### WHAT NEEDS TO BE DONE
Output only the lines from the start of the entries through the line holding "assert (exists y3, actions". Each line must match the original exactly.

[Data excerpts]
########################################

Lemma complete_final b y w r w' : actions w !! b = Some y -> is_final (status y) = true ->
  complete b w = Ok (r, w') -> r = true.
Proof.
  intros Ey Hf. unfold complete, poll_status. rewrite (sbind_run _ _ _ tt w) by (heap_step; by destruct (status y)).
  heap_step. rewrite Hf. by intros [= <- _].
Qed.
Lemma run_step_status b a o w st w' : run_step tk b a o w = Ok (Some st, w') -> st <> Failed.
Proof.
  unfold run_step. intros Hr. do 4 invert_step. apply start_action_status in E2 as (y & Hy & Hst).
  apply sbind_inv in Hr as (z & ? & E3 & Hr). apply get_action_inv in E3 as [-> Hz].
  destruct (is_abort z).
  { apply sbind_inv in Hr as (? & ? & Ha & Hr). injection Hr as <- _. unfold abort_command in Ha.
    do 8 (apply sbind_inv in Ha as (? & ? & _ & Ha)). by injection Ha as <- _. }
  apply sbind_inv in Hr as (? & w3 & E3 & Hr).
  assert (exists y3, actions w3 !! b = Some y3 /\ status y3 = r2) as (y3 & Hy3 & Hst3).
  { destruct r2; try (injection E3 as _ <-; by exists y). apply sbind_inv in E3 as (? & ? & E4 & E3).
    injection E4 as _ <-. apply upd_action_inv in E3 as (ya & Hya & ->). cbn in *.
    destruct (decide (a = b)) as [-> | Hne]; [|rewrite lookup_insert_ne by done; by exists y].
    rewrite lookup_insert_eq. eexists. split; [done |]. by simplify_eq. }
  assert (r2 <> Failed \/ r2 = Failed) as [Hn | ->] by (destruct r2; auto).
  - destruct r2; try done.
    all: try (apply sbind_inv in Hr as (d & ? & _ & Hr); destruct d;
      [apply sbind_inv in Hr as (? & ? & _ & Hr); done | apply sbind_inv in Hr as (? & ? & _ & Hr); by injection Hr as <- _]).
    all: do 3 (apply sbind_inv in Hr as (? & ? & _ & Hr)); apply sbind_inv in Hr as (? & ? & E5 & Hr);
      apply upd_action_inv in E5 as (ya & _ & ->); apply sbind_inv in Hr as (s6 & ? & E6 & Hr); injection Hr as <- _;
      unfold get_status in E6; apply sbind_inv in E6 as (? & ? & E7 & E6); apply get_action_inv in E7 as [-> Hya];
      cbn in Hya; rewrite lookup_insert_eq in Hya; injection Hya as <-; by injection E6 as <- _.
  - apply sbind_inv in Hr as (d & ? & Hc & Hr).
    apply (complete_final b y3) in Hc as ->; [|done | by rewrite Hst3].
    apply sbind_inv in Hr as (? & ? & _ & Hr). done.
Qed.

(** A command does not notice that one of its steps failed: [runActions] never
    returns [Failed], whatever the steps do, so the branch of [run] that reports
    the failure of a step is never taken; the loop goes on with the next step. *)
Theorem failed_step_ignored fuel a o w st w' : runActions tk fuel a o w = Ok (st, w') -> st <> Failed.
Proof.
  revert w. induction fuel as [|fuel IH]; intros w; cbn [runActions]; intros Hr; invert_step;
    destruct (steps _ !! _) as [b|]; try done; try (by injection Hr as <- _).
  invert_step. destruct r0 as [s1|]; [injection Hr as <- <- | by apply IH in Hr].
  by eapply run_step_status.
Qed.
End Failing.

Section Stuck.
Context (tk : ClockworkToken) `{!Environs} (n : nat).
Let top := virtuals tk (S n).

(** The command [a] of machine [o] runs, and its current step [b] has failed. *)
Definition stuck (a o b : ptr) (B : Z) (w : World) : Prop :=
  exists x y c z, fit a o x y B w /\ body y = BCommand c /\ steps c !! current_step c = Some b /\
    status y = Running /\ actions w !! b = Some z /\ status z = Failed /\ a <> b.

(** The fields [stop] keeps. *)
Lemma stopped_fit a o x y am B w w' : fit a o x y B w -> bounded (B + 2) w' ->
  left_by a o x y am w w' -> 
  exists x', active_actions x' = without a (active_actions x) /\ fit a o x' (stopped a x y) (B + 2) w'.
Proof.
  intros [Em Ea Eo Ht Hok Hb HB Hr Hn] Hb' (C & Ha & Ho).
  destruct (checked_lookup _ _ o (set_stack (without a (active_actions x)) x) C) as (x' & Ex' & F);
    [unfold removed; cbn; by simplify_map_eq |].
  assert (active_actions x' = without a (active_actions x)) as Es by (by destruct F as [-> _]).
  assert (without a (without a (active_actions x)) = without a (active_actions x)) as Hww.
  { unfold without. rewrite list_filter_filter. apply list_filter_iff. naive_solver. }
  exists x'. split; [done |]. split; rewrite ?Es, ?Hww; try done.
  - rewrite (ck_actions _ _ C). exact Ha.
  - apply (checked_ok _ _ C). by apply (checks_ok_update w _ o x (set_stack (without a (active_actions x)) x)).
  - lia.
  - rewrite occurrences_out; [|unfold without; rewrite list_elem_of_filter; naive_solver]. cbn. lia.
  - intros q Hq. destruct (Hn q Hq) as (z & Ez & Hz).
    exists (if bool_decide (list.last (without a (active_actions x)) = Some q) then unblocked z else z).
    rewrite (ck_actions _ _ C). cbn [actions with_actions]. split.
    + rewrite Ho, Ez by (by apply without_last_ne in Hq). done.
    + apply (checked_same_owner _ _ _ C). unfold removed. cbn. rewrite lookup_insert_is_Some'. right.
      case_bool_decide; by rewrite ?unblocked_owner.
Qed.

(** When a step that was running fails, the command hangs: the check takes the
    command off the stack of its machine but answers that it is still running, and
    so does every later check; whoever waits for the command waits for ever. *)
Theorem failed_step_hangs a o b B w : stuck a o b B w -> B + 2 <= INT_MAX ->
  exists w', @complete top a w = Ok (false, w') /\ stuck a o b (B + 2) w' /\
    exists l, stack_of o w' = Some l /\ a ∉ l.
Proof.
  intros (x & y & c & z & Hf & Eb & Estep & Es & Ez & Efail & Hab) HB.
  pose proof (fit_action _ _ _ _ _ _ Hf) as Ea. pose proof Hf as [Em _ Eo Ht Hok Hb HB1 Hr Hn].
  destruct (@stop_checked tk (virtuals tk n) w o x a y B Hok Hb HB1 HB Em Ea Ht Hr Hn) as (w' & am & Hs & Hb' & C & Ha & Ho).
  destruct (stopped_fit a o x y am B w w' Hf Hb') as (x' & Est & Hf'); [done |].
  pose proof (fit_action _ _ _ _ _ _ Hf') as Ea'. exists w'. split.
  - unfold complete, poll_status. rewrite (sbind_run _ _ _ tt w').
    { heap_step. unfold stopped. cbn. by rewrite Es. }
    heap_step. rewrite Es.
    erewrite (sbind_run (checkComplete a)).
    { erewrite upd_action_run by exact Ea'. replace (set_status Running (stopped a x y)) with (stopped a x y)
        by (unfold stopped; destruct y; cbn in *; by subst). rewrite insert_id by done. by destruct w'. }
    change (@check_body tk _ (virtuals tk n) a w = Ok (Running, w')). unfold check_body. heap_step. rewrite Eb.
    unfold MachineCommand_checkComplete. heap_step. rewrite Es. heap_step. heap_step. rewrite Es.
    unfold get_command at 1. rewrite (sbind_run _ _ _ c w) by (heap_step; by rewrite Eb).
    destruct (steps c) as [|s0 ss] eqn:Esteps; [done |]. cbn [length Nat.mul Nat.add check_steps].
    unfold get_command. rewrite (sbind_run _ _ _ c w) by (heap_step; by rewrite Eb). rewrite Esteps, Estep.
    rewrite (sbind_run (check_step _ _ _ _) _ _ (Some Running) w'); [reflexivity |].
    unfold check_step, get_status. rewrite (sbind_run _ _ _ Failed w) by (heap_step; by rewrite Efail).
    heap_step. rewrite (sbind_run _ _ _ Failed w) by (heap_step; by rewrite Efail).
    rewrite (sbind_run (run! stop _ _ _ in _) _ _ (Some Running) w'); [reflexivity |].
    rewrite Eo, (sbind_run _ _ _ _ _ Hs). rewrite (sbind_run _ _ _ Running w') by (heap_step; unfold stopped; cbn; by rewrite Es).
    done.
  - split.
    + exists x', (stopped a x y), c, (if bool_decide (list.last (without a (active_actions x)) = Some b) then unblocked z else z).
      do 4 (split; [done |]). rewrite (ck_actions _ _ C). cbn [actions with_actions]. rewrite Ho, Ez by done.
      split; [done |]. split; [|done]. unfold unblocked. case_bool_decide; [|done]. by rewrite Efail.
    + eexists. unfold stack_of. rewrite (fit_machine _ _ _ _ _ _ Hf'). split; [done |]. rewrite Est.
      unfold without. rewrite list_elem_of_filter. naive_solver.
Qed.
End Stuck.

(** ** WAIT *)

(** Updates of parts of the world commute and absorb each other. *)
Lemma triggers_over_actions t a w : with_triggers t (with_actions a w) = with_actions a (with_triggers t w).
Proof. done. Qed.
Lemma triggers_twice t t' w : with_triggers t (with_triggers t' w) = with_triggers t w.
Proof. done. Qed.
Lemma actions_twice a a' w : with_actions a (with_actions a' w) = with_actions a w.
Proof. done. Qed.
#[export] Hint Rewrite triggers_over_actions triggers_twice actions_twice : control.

########################################

### ANSWER TO THIS TASK
Lemma complete_final b y w r w' : actions w !! b = Some y -> is_final (status y) = true ->
  complete b w = Ok (r, w') -> r = true.
Proof.
  intros Ey Hf. unfold complete, poll_status. rewrite (sbind_run _ _ _ tt w) by (heap_step; by destruct (status y)).
  heap_step. rewrite Hf. by intros [= <- _].
Qed.
Lemma run_step_status b a o w st w' : run_step tk b a o w = Ok (Some st, w') -> st <> Failed.
Proof.
  unfold run_step. intros Hr. do 4 invert_step. apply start_action_status in E2 as (y & Hy & Hst).
  apply sbind_inv in Hr as (z & ? & E3 & Hr). apply get_action_inv in E3 as [-> Hz].
  destruct (is_abort z).
  { apply sbind_inv in Hr as (? & ? & Ha & Hr). injection Hr as <- _. unfold abort_command in Ha.
    do 8 (apply sbind_inv in Ha as (? & ? & _ & Ha)). by injection Ha as <- _. }
  apply sbind_inv in Hr as (? & w3 & E3 & Hr).
  assert (exists y3, actions w3 !! b = Some y3 /\ status y3 = r2) as (y3 & Hy3 & Hst3).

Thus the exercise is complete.